Write the records out again, exactly as they stand below.

Stored data entries:
----------------------------------------
(** Short names for reading a collection of a world. *)
Section getters.
Context `{X : Externals}.
Definition s_ConsumerIdSeq (w : World) : N := ConsumerIdSeq (w_lc w).
Definition s_ConsumerPhases (w : World) : gmap N ConsumerPhase := ConsumerPhases (w_lc w).
Definition s_ConsumerChainId (w : World) : gmap N string := ConsumerChainId (w_lc w).
Definition s_ConsumerOwnerAddress (w : World) : gmap N string := ConsumerOwnerAddress (w_lc w).
Definition s_ConsumerMetadata (w : World) : gmap N (string * string * string) := ConsumerMetadata (w_lc w).
Definition s_ConsumerInitParams (w : World) : gmap N ConsumerInitializationParameters := ConsumerInitParams (w_lc w).
Definition s_ConsumerGenesis (w : World) : gmap N ConsumerGenesisState := ConsumerGenesis (w_lc w).
Definition s_InitChainHeight (w : World) : gmap N N := InitChainHeight (w_lc w).
Definition s_EquivocationEvidenceMinHeight (w : World) : gmap N Z := EquivocationEvidenceMinHeight (w_lc w).
Definition s_ConsumerRemovalTime (w : World) : gmap N Time := ConsumerRemovalTime (w_lc w).
Definition s_ConsumerPauseExpirationTime (w : World) : gmap N Time := ConsumerPauseExpirationTime (w_lc w).
Definition s_ConsumerPauseReason (w : World) : gmap N PauseReason := ConsumerPauseReason (w_lc w).
Definition s_ConsumerPausedAt (w : World) : gmap N Time := ConsumerPausedAt (w_lc w).
Definition s_ConsumerLastAckTime (w : World) : gmap N Time := ConsumerLastAckTime (w_lc w).
Definition s_SpawnTimeToConsumerIds (w : World) : gmap Time (list N) := SpawnTimeToConsumerIds (w_lc w).
Definition s_RemovalTimeToConsumerIds (w : World) : gmap Time (list N) := RemovalTimeToConsumerIds (w_lc w).
Definition s_PauseExpirationTimeToConsumerIds (w : World) : gmap Time (list N) := PauseExpirationTimeToConsumerIds (w_lc w).
Definition s_ValidatorSetUpdateId (w : World) : N := ValidatorSetUpdateId (w_vs w).
Definition s_PendingVSCPackets (w : World) : gmap N (list ValidatorSetChangePacketData) := PendingVSCPackets (w_vs w).
Definition s_ConsumerValidators (w : World) : gmap (N * string) ConsensusValidator := ConsumerValidators (w_vs w).
Definition s_LastProviderConsensusVals (w : World) : gmap string ConsensusValidator := LastProviderConsensusVals (w_vs w).
Definition s_ConsumerHighestSentVscId (w : World) : gmap N N := ConsumerHighestSentVscId (w_vs w).
Definition s_ConsumerHighestAckedVscId (w : World) : gmap N N := ConsumerHighestAckedVscId (w_vs w).
Definition s_ConsumerClients (w : World) : gmap N string := ConsumerClients (w_vs w).
Definition s_ValidatorConsumerPubKey (w : World) : gmap (N * string) PubKey := ValidatorConsumerPubKey (w_ks w).
Definition s_ValidatorByConsumerAddr (w : World) : gmap (N * string) string := ValidatorByConsumerAddr (w_ks w).
Definition s_ConsumerAddrsToPrune (w : World) : gmap (N * Time) (list string) := ConsumerAddrsToPrune (w_ks w).
Definition s_ConsumerDebt (w : World) : gmap N bool := ConsumerDebt (w_fs w).
Definition s_ConsumerFeesPerBlockOverride (w : World) : gmap N Z := ConsumerFeesPerBlockOverride (w_fs w).
Definition s_ConsumerFeePoolShares (w : World) : gmap (N * string * string) Z := ConsumerFeePoolShares (w_fs w).
Definition s_ConsumerFeePoolTotalShares (w : World) : gmap (N * string) Z := ConsumerFeePoolTotalShares (w_fs w).
Definition s_FeePoolAddressToConsumerId (w : World) : gmap string N := FeePoolAddressToConsumerId (w_fs w).
Definition s_EpochShareRecords (w : World) : gmap (N * Z) Z := EpochShareRecords (w_fs w).
Definition s_WithheldFeeRecords (w : World) : gmap (N * string) WithheldFeeRecord := WithheldFeeRecords (w_fs w).
Definition s_EpochDowntime (w : World) : gmap (N * string) bool := EpochDowntime (w_ds w).
Definition s_PendingDowntimeSlashes (w : World) : gmap (N * string * Z) PendingDowntimeSlash := PendingDowntimeSlashes (w_ds w).
Definition s_AcceptedDowntimeWindows (w : World) : gmap (N * string * Z) AcceptedDowntimeWindow := AcceptedDowntimeWindows (w_ds w).
Definition s_DowntimeWindowFloors (w : World) : gmap (N * string) Z := DowntimeWindowFloors (w_ds w).
Definition s_PunishedEquivocations (w : World) : gset (string * string * Z) := PunishedEquivocations (w_ds w).
Definition s_PreviousDowntimeParams_ (w : World) : option PreviousDowntimeParams := PreviousDowntimeParams_ (w_ds w).
Definition s_Params_ (w : World) : option Params := Params_ (w_ds w).
Definition s_InfractionParams_ (w : World) : option InfractionParameters := InfractionParams_ (w_ds w).
End getters.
----------------------------------------
- [RESULT]
(** Short names for reading a collection of a world. *)
Section getters.
Context `{X : Externals}.
Definition s_ConsumerIdSeq (w : World) : N := ConsumerIdSeq (w_lc w).
Definition s_ConsumerPhases (w : World) : gmap N ConsumerPhase := ConsumerPhases (w_lc w).
Definition s_ConsumerChainId (w : World) : gmap N string := ConsumerChainId (w_lc w).
Definition s_ConsumerOwnerAddress (w : World) : gmap N string := ConsumerOwnerAddress (w_lc w).
Definition s_ConsumerMetadata (w : World) : gmap N (string * string * string) := ConsumerMetadata (w_lc w).
Definition s_ConsumerInitParams (w : World) : gmap N ConsumerInitializationParameters := ConsumerInitParams (w_lc w).
Definition s_ConsumerGenesis (w : World) : gmap N ConsumerGenesisState := ConsumerGenesis (w_lc w).
Definition s_InitChainHeight (w : World) : gmap N N := InitChainHeight (w_lc w).
Definition s_EquivocationEvidenceMinHeight (w : World) : gmap N Z := EquivocationEvidenceMinHeight (w_lc w).
Definition s_ConsumerRemovalTime (w : World) : gmap N Time := ConsumerRemovalTime (w_lc w).
Definition s_ConsumerPauseExpirationTime (w : World) : gmap N Time := ConsumerPauseExpirationTime (w_lc w).
Definition s_ConsumerPauseReason (w : World) : gmap N PauseReason := ConsumerPauseReason (w_lc w).
Definition s_ConsumerPausedAt (w : World) : gmap N Time := ConsumerPausedAt (w_lc w).
Definition s_ConsumerLastAckTime (w : World) : gmap N Time := ConsumerLastAckTime (w_lc w).
Definition s_SpawnTimeToConsumerIds (w : World) : gmap Time (list N) := SpawnTimeToConsumerIds (w_lc w).
Definition s_RemovalTimeToConsumerIds (w : World) : gmap Time (list N) := RemovalTimeToConsumerIds (w_lc w).
Definition s_PauseExpirationTimeToConsumerIds (w : World) : gmap Time (list N) := PauseExpirationTimeToConsumerIds (w_lc w).
Definition s_ValidatorSetUpdateId (w : World) : N := ValidatorSetUpdateId (w_vs w).
Definition s_PendingVSCPackets (w : World) : gmap N (list ValidatorSetChangePacketData) := PendingVSCPackets (w_vs w).
Definition s_ConsumerValidators (w : World) : gmap (N * string) ConsensusValidator := ConsumerValidators (w_vs w).
Definition s_LastProviderConsensusVals (w : World) : gmap string ConsensusValidator := LastProviderConsensusVals (w_vs w).
Definition s_ConsumerHighestSentVscId (w : World) : gmap N N := ConsumerHighestSentVscId (w_vs w).
Definition s_ConsumerHighestAckedVscId (w : World) : gmap N N := ConsumerHighestAckedVscId (w_vs w).
Definition s_ConsumerClients (w : World) : gmap N string := ConsumerClients (w_vs w).
Definition s_ValidatorConsumerPubKey (w : World) : gmap (N * string) PubKey := ValidatorConsumerPubKey (w_ks w).
Definition s_ValidatorByConsumerAddr (w : World) : gmap (N * string) string := ValidatorByConsumerAddr (w_ks w).
Definition s_ConsumerAddrsToPrune (w : World) : gmap (N * Time) (list string) := ConsumerAddrsToPrune (w_ks w).
Definition s_ConsumerDebt (w : World) : gmap N bool := ConsumerDebt (w_fs w).
Definition s_ConsumerFeesPerBlockOverride (w : World) : gmap N Z := ConsumerFeesPerBlockOverride (w_fs w).
Definition s_ConsumerFeePoolShares (w : World) : gmap (N * string * string) Z := ConsumerFeePoolShares (w_fs w).
Definition s_ConsumerFeePoolTotalShares (w : World) : gmap (N * string) Z := ConsumerFeePoolTotalShares (w_fs w).
Definition s_FeePoolAddressToConsumerId (w : World) : gmap string N := FeePoolAddressToConsumerId (w_fs w).
Definition s_EpochShareRecords (w : World) : gmap (N * Z) Z := EpochShareRecords (w_fs w).
Definition s_WithheldFeeRecords (w : World) : gmap (N * string) WithheldFeeRecord := WithheldFeeRecords (w_fs w).
Definition s_EpochDowntime (w : World) : gmap (N * string) bool := EpochDowntime (w_ds w).
Definition s_PendingDowntimeSlashes (w : World) : gmap (N * string * Z) PendingDowntimeSlash := PendingDowntimeSlashes (w_ds w).
Definition s_AcceptedDowntimeWindows (w : World) : gmap (N * string * Z) AcceptedDowntimeWindow := AcceptedDowntimeWindows (w_ds w).
Definition s_DowntimeWindowFloors (w : World) : gmap (N * string) Z := DowntimeWindowFloors (w_ds w).
Definition s_PunishedEquivocations (w : World) : gset (string * string * Z) := PunishedEquivocations (w_ds w).
Definition s_PreviousDowntimeParams_ (w : World) : option PreviousDowntimeParams := PreviousDowntimeParams_ (w_ds w).
Definition s_Params_ (w : World) : option Params := Params_ (w_ds w).
Definition s_InfractionParams_ (w : World) : option InfractionParameters := InfractionParams_ (w_ds w).
End getters.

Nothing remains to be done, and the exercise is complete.